Weinprobe – was muss ich beachten?

Sie möchten eine private Weinprobe planen und wissen nicht recht wo man am besten beginnt? Hier erhalten Sie einige Tipps und Tricks worauf Sie bei einer Weinprobe achten sollten, damit sich Ihre Gäste auf den Wein ohne Störfaktoren konzentrieren können.

Die Präsentationwine-1655661_960_720

Wählen Sie die Weine aus und stellen Sie einzeln vor oder bringen Ihre Gäste einzeln Weine mit und stellen diese selbst vor? Besprechen Sie deren Qualität im Anschluss? Kennen Sie die Weine vorab, können Sie mehr dazu sagen und sind besser informiert. Bringen Ihre Gäste die Weine mit, sorgt dies für mehr Miteinander.

Wie viele Personen sollen daran teilnehmen?

Hochgerechnet kann man mit einer Flasche Wein ungefähr 12 Gläser füllen. Demzufolge ist 12 eine gute Zahl um die Gäste zu bestimmen. Somit benötigen Sie für die Probe lediglich eine Flasche pro Wein und können all Ihre Gäste testen lassen.

Die Wahl der Weine

Ihre Probe sollte eine Kombination aus unterschiedlichen Weinen haben. Es gibt eine klassische Reihenfolge der man folgen kann:

  • 1. Ein Schaumwein regt die Geschmacksnerven an.
  • 2. Gefolgt von Weißweinen.
  • 3. Rosé
  • 4. Rotweine
  • 5. Süßwein, der wiederum die Geschmacksnerven entspannt und umschmeichelt.

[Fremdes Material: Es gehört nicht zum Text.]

Lemma ordered_snoc ps p : ordered ps → p < length ps → ordered (ps ++ [Some p]).
Proof.
  intros [H0 Hs] Hp. split; [by rewrite lookup_app_l by lia|].
  intros i o Hi Ho. destruct (decide (i < length ps)).
  - rewrite lookup_app_l in Ho by done. by apply (Hs i).
  - assert (i = length ps) as ->.
    { apply lookup_lt_Some in Ho. rewrite length_app in Ho. cbn in Ho. lia. }
    rewrite list_lookup_middle in Ho by done. injection Ho as <-. by exists p.
Qed.

(** The nodes after a node with parent [p] has been appended and [f] has linked it from node
    [j]: from its parent when it is the first child, and otherwise from the last child. *)
Section link.
Context (nodes : list DirNode) (new : DirNode) (p j : nat) (f : DirNode → DirNode).

Notation ps := (dn_parent <$> nodes).
Notation nodes' := (alter f j (nodes ++ [new])).

Definition links (m : DirNode) : Prop :=
  (kids ps p = [] ∧ j = p ∧ f m = set_first_child (length nodes) m) ∨
  (kids ps p ≠ [] ∧ dn_parent m = Some p ∧ kids_from ps p (S j) = [] ∧
   f m = set_next_sibling (length nodes) m).

Context (Hok : nodes_ok nodes) (Hp : p < length nodes) (m : DirNode) (Hm : nodes !! j = Some m).
Context (Hnp : dn_parent new = Some p) (Hnc : first_child new = None) (Hns : next_sibling new = None).
Context (Hf : ∀ n, dn_parent (f n) = dn_parent n) (Hlinks : links m).

Lemma linked_parents : dn_parent <$> nodes' = ps ++ [Some p].
Proof using Hf Hnp. rewrite parents_alter by done. by rewrite fmap_app, list_fmap_singleton, Hnp. Qed.

Lemma linked_lookup i n' : nodes' !! i = Some n' →
  (i = length nodes ∧ n' = new) ∨
  ∃ n, nodes !! i = Some n ∧ i < length nodes ∧ ((i = j ∧ n = m ∧ n' = f m) ∨ (i ≠ j ∧ n' = n)).
Proof using Hm Hp.
  pose proof (lookup_lt_Some _ _ _ Hm) as Hj. rewrite list_lookup_alter. case_decide as E.
  - subst i. rewrite lookup_app_l, Hm by done. cbn. intros [= <-]. right. exists m. naive_solver.
  - intros [Hi|[Hi Hl]]%lookup_app_Some.
    + right. exists n'. pose proof (lookup_lt_Some _ _ _ Hi). naive_solver.
    + left. pose proof (lookup_lt_Some _ _ _ Hl) as Hlt. cbn in Hlt.
      replace (i - length nodes) with 0 in Hl by lia. injection Hl as <-. split; [lia|done].
Qed.

Lemma kids_linked q k : k ≤ length nodes →
  kids_from (ps ++ [Some p]) q k = kids_from ps q k ++ (if bool_decide (q = p) then [length nodes] else []).
Proof. intros Hk. rewrite kids_from_snoc by (by rewrite length_fmap). by rewrite length_fmap. Qed.

Lemma linked_child i n' : nodes' !! i = Some n' → first_child n' = head (kids (ps ++ [Some p]) i).
Proof using All.
  intros Hi. unfold kids. pose proof (ok_ordered _ Hok) as Hord.
  destruct (linked_lookup i n' Hi) as [[-> ->]|(n & Hn & Hlt & Hcase)]; rewrite kids_linked by lia.
  - pose proof (kids_new _ Hord) as E. rewrite length_fmap in E. rewrite E, bool_decide_false by lia. done.
  - pose proof (ok_child _ Hok i n Hn) as Hc. fold (kids ps i).
    destruct Hcase as [(-> & -> & ->)|(Hij & ->)], Hlinks as [(Ek & E & Ef)|(Ek & Hpm & _ & Ef)].
    + rewrite <-E in Ek |- *. rewrite Ek, Ef, bool_decide_true by done. done.
    + rewrite Ef. cbn [first_child set_next_sibling]. rewrite Hc.
      case_bool_decide as E; [|by rewrite app_nil_r]. rewrite E. by destruct (kids ps p).
    + rewrite bool_decide_false by congruence. by rewrite app_nil_r.
    + rewrite Hc. case_bool_decide as E; [|by rewrite app_nil_r]. rewrite E. by destruct (kids ps p).
Qed.

Lemma parent_lookup i n : nodes !! i = Some n → ps !! i = Some (dn_parent n).
Proof. intros Hn. by rewrite list_lookup_fmap, Hn. Qed.

(** Only the last child has no later sibling. *)
Lemma last_kid i : ps !! i = Some (Some p) → kids_from ps p (S i) = [] → kids_from ps p (S j) = [] →
  ps !! j = Some (Some p) → i = j.
Proof.
  intros Hi Ei Ej Hj. destruct (Nat.lt_trichotomy i j) as [Hlt|[?|Hlt]]; [|done|].
  - assert (j ∈ kids_from ps p (S i)) as Hin by (by apply elem_of_kids_from). rewrite Ei in Hin. by apply elem_of_nil in Hin.
  - assert (i ∈ kids_from ps p (S j)) as Hin by (by apply elem_of_kids_from). rewrite Ej in Hin. by apply elem_of_nil in Hin.
Qed.

Lemma linked_sibling i n' : nodes' !! i = Some n' →
  next_sibling n' = q ← dn_parent n'; head (kids_from (ps ++ [Some p]) q (S i)).
Proof using All.
  intros Hi. pose proof (ok_ordered _ Hok) as Hord.
  destruct (linked_lookup i n' Hi) as [[-> ->]|(n & Hn & Hlt & Hcase)].
  { rewrite Hnp, Hns. cbn. rewrite kids_from_end; [done|]. rewrite length_app, length_fmap. cbn. lia. }
  pose proof (ok_sibling _ Hok i n Hn) as Hs. pose proof (parent_lookup _ _ Hn) as Hpi.
  assert (Epar : dn_parent n' = dn_parent n) by (destruct Hcase as [(_ & -> & ->)|(_ & ->)]; [apply Hf|done]).
  rewrite Epar. destruct (dn_parent n) as [q|] eqn:Hq; cbn [mbind option_bind] in *.
  - rewrite kids_linked by lia. destruct Hcase as [(-> & -> & ->)|(Hij & ->)].
    + destruct Hlinks as [(Ek & E & Ef)|(Ek & Hpm & Ej & Ef)]; rewrite Ef.
      * cbn [next_sibling set_first_child]. rewrite Hs. case_bool_decide as E'; [|by rewrite app_nil_r]. subst q.
        assert (p ∈ kids ps p) as Hin by (apply elem_of_kids_from; split; [lia|by rewrite <-E at 1]).
        rewrite Ek in Hin. by apply elem_of_nil in Hin.
      * assert (q = p) as -> by congruence. rewrite Ej, bool_decide_true by done. done.
    + rewrite Hs. case_bool_decide as E; [subst q|by rewrite app_nil_r].
      destruct (kids_from ps p (S i)) as [|x l] eqn:Ex; [|done]. exfalso.
      assert (i ∈ kids ps p) as Hin by (apply elem_of_kids_from; split; [lia|done]).
      destruct Hlinks as [(Ek & _)|(Ek & Hpm & Ej & _)]; [rewrite Ek in Hin; by apply elem_of_nil in Hin|].
      apply Hij, last_kid; [done..|]. by rewrite (parent_lookup _ _ Hm), Hpm.
  - destruct Hcase as [(-> & -> & ->)|(_ & ->)]; [|done].
    destruct Hlinks as [(_ & _ & ->)|(_ & Hpm & _)]; [done|congruence].
Qed.

Lemma linked_ok : nodes_ok nodes'.
Proof using All.
  split; rewrite ?linked_parents; [|apply linked_child|apply linked_sibling].
  apply ordered_snoc; [apply Hok|by rewrite length_fmap].
Qed.

End link.

(** What the caller gave for each node. *)
Definition label (n : DirNode) : Z * list byte := (dn_dir_ndx n, dn_path n).
Definition labels (t : DirectoryTree) : list (Z * list byte) := label <$> dt_nodes t.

Eine weitere Idee wäre eine Blindprobe durchzuführen, bei welcher die Gäste nicht das Label der Flasche sehen können. Oder Sie schenken jeweils zwei verschiedene Weine vom gleichen Winzer in zwei Gläser und lassen einen Vergleich erstellen. Dies kann auch mit der gleichen Rebsorte aus verschiedenen Ländern geschehen.

Das Ambiente

Wählen Sie einen angenehmen und ruhigen Ort für Ihre Weinprobe. Einen Ort, an dem sich Ihre Gäste richtig wohlfühlen können. Möchten Sie Ihre Probe im Garten an einem schönen Sommerabend durchführen, achten Sie bitte darauf, dass keine stark duftenden Blumen oder Bäume sich in unmittelbarer Umgebung befinden.

Das Glas

Sicherlich spielt auch das Glas eine entscheidende Rolle und abhängig vom Weintypus müssen Sie die passenden Gläser bereitstellen. Ein Burgund braucht ein großes bauchiges Glas, wohingegen ein Riesling ein kleines Glas bevorzugt. Möchten Sie nicht für Ihren Schaumwein, Weißwein und Rotwein jeweils extra Gläser kaufen, bieten sich Sommeliergläser an.